Lockheed builds its case for Air Force training jet contract

Since Wednesday night, Washburn said the program's facility has been abuzz with excitement. Even some of the program's high school students who are participating in a dual enrollment program with Greenville Tech and the Greenville County Public School system are happy about the news.
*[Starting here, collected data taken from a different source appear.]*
(** A claim is one atomic operation: the threads are told apart only by who makes it. *)
Fixpoint claim_all (fuel executing_idx : nat) (c : SchedulerContext) : list nat * SchedulerContext :=
  match fuel with
  | 0 => ([], c)
  | S fuel =>
    match next_validation_idx executing_idx c with
    | (Some i, c) => let '(l, c) := claim_all fuel executing_idx c in (i :: l, c)
    | (None, c) => ([], c)
    end
  end.

Fixpoint execute_all (idxs : list nat) (c : SchedulerContext) : outcome SchedulerContext :=
  match idxs with [] => Done c | i :: idxs => let! c := ctx_executed i c in execute_all idxs c end.

Definition concurrent_validation_claims_do_not_cross_execution_limit : outcome unit :=
  let! context := execute_all (seq 0 8) (SchedulerContext_new 32) in
  let '(claimed, context) := claim_all 32 5 context in
  run! assert_eq claimed (seq 0 5) in
  assert_eq (validation context) 5.

Example context_tests_pass : Forall (λ t, t = Done tt)
  [execution_frontier_advances_over_out_of_order_completions; reader_helps_a_delayed_frontier_publisher;
   concurrent_validation_claims_do_not_cross_execution_limit].
Proof. by repeat constructor. Qed.

Example concurrent_publishers_pass : execution_frontier_handles_concurrent_publishers = Done tt.
Proof. by vm_compute. Qed.

End ContextTests.

(** ** src/src/scheduler/cursor.rs *)

Module CursorTests.

(** Claims until the limit. *)
Fixpoint drain (fuel limit word : nat) : list nat :=
  match fuel with
  | 0 => []
  | S fuel => match claim_before word limit with (Some i, word) => i :: drain fuel limit word | (None, _) => [] end
  end.

(** The claim thread, one access at a time; it stores a successful claim. *)
Inductive Claimer := Claiming (pc : ClaimPc) | Storing (i : nat) | Ended.

Definition claimer_step (c : Claimer) (word : nat) (stored : option nat) : list (Claimer * nat * option nat) :=
  match c with
  | Claiming pc =>
    let '(pc, word) := claim_access false pc word in
    [(match pc with CReturned _ (Some i) => Storing i | CReturned _ None => Ended | _ => Claiming pc end, word, stored)]
  | Storing i => [(Ended, word, Some i)]
  | Ended => []
  end.

(** The word, the claimer, what it stored, and whether the rewind to 0 has happened. *)
Definition rewind_moves (s : nat * Claimer * option nat * bool) : list (nat * Claimer * option nat * bool) :=
  let '(word, claimer, stored, rewound) := s in
  ((λ x, (x.1.2, x.1.1, x.2, rewound)) <$> claimer_step claimer word stored) ++
  (if rewound : bool then [] else [((rewind word 0).2, claimer, stored, true)]).

Definition rewind_ok (s : nat * Claimer * option nat * bool) : bool :=
  let '(word, _, stored, _) := s in
  let claims := option_list stored ++ drain 3 2 word in
  forallb (λ i, i <? 2) claims && bool_decide (0 ∈ claims) && bool_decide (1 ∈ claims).

Definition rewind_concurrent_with_claim_reissues_every_rewound_index : bool :=
  explore rewind_moves rewind_ok 12 (1, Claiming (CLoad 2), None, false).

(** The second test has a transaction state of its own, under a lock. Loads of words that only the
    holder of the lock writes are part of the step that takes or releases it. *)
Inductive Status := TestExecuted | TestUnconfirmed | TestFinality.

Record Shared := mkShared {
  sh_validation : nat; sh_lower : nat; sh_clock : nat; sh_cursor : nat; sh_locked : bool;
  sh_status : Status; sh_rewind : nat; sh_finality : nat; sh_claimed : bool
}.

(** The rewinding thread: the lock with the status, the clock, the lower timestamp, the cursor. *)
Inductive Rewinder := RLock | RClock | RLower (ts : nat) | RCursor (ts : nat) | RDone.

Definition rewinder_step (r : Rewinder) (s : Shared) : list (Rewinder * Shared) :=
  let '(mkShared va lo cl cu lk st rw fi vc) := s in
  match r with
  | RLock =>
    if lk then []
    else match st with
         | TestFinality => [(RDone, s)]
         | _ => [(RClock, mkShared va lo cl cu true TestExecuted rw fi vc)]
         end
  | RClock => [(RLower cl, mkShared va lo (S cl) cu lk st rw fi vc)]
  | RLower ts => [(RCursor ts, mkShared va (Nat.max lo ts) cl cu lk st rw fi vc)]
  | RCursor ts => [(RDone, mkShared va lo cl (Nat.min cu 0) false st ts fi vc)]
  | RDone => []
  end.

(** The consumer: the claim, its validation under the lock, the check of the cursor, and the
    finality decision under the lock. *)
Inductive Consumer :=
| KClaim (pc : ClaimPc) | KLock | KClock | KValidate (ts : nat) | KCursor | KFinalLock | KFinal (lower : nat) | KDone.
"It really has excited the students, because they get to see airplanes that Lockheed is building. They realize that could be them in a couple of years," he said, adding not only do students get to see the planes, they can hear them also as they fly right next to the program's classrooms.

"But that coupled with the possibility of the T-50 trainer built here ... that's just good news."

Lockheed Martin dedicates hangar in ongoing bid to win jet job

Lockheed, along with four other companies, are in a bidding to win a contract to build a new training jet for the U.S. Air Force. Landing the contract could mean between $8 billion to $10 billion in business for Lockheed, The Greenville News reported in December. The win would also mean the possible addition of more than 200 new competitive-wage jobs over the next 16 years.

On Nov. 19, 2016, Lockheed's entry into the competition, the T-50A, made its first flight from SCTAC's runway after the company was selected to internally assemble and test its entry into the competition.

The Air Force is expected to make a decision by early 2018.

Though Washburn has never worked at Lockheed, he has worked on F-16s when he was in the Air Force. The production move is just as exciting to him as it is to his students.

“Once it gets in your blood, it stays in your blood,” he said. “Just hearing the T-50 fly around, then the F-16s fly around – that’s awesome.”